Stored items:
========
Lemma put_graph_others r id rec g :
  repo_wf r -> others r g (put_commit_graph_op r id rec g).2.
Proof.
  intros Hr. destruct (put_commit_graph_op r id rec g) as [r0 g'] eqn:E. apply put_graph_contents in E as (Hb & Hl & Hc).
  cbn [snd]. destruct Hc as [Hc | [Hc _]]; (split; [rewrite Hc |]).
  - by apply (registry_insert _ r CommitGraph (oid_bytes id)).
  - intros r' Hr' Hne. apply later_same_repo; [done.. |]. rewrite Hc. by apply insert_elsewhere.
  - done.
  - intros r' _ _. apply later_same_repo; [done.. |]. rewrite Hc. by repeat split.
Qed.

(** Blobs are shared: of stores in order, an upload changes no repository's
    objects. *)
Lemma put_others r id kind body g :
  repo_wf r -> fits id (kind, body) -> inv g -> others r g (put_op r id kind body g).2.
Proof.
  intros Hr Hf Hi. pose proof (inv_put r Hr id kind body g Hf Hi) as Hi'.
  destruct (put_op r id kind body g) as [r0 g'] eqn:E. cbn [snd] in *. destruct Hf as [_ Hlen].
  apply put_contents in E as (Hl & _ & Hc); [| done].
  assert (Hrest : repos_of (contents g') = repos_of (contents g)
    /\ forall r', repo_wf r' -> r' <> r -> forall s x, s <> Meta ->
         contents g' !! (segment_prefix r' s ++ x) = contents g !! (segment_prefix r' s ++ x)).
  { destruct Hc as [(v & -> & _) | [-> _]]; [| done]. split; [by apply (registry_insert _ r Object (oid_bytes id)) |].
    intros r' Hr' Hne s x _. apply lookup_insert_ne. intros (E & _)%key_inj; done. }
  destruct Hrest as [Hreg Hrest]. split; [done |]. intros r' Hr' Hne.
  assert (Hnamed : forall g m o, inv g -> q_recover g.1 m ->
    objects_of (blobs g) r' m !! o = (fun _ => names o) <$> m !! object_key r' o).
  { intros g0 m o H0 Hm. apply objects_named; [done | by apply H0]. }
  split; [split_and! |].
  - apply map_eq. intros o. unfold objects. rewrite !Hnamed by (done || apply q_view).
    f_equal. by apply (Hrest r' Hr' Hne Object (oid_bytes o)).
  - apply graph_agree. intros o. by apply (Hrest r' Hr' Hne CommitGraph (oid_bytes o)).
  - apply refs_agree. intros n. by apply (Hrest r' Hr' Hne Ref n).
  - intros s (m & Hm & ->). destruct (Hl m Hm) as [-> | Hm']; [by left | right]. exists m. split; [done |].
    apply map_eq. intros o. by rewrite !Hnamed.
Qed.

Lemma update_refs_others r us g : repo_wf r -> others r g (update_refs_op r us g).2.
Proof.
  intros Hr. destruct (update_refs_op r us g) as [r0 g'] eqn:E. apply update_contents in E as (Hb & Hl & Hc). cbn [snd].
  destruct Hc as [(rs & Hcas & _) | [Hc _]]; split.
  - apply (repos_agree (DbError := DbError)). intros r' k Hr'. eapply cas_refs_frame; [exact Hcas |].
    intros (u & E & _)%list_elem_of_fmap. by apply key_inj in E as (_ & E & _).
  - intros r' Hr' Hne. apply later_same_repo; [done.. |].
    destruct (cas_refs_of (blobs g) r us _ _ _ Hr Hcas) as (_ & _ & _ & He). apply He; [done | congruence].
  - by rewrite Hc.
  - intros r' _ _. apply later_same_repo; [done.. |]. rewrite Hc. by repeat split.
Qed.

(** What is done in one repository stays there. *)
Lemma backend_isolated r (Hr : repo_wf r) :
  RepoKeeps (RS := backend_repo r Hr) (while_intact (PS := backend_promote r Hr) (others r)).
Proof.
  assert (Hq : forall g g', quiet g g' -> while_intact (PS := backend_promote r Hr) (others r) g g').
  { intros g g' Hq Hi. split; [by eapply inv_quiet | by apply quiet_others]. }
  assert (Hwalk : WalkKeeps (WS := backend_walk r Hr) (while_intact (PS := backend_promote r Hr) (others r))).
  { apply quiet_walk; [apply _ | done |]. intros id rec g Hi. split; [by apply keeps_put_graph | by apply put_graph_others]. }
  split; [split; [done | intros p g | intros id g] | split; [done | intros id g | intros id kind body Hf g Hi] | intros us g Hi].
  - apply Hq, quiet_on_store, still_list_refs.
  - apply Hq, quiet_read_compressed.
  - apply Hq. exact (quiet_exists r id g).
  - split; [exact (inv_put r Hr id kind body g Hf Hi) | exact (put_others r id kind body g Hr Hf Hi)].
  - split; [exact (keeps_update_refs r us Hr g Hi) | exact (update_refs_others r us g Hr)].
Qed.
========
# Exercise brief:
Copy the lines above exactly, beginning at the line that has "intros (u &" and stopping after the line that has "- apply Hq, quiet_read_compressed.", and omit the rest.

# Solution for this exercise:
    intros (u & E & _)%list_elem_of_fmap. by apply key_inj in E as (_ & E & _).
  - intros r' Hr' Hne. apply later_same_repo; [done.. |].
    destruct (cas_refs_of (blobs g) r us _ _ _ Hr Hcas) as (_ & _ & _ & He). apply He; [done | congruence].
  - by rewrite Hc.
  - intros r' _ _. apply later_same_repo; [done.. |]. rewrite Hc. by repeat split.
Qed.

(** What is done in one repository stays there. *)
Lemma backend_isolated r (Hr : repo_wf r) :
  RepoKeeps (RS := backend_repo r Hr) (while_intact (PS := backend_promote r Hr) (others r)).
Proof.
  assert (Hq : forall g g', quiet g g' -> while_intact (PS := backend_promote r Hr) (others r) g g').
  { intros g g' Hq Hi. split; [by eapply inv_quiet | by apply quiet_others]. }
  assert (Hwalk : WalkKeeps (WS := backend_walk r Hr) (while_intact (PS := backend_promote r Hr) (others r))).
  { apply quiet_walk; [apply _ | done |]. intros id rec g Hi. split; [by apply keeps_put_graph | by apply put_graph_others]. }
  split; [split; [done | intros p g | intros id g] | split; [done | intros id g | intros id kind body Hf g Hi] | intros us g Hi].
  - apply Hq, quiet_on_store, still_list_refs.
  - apply Hq, quiet_read_compressed.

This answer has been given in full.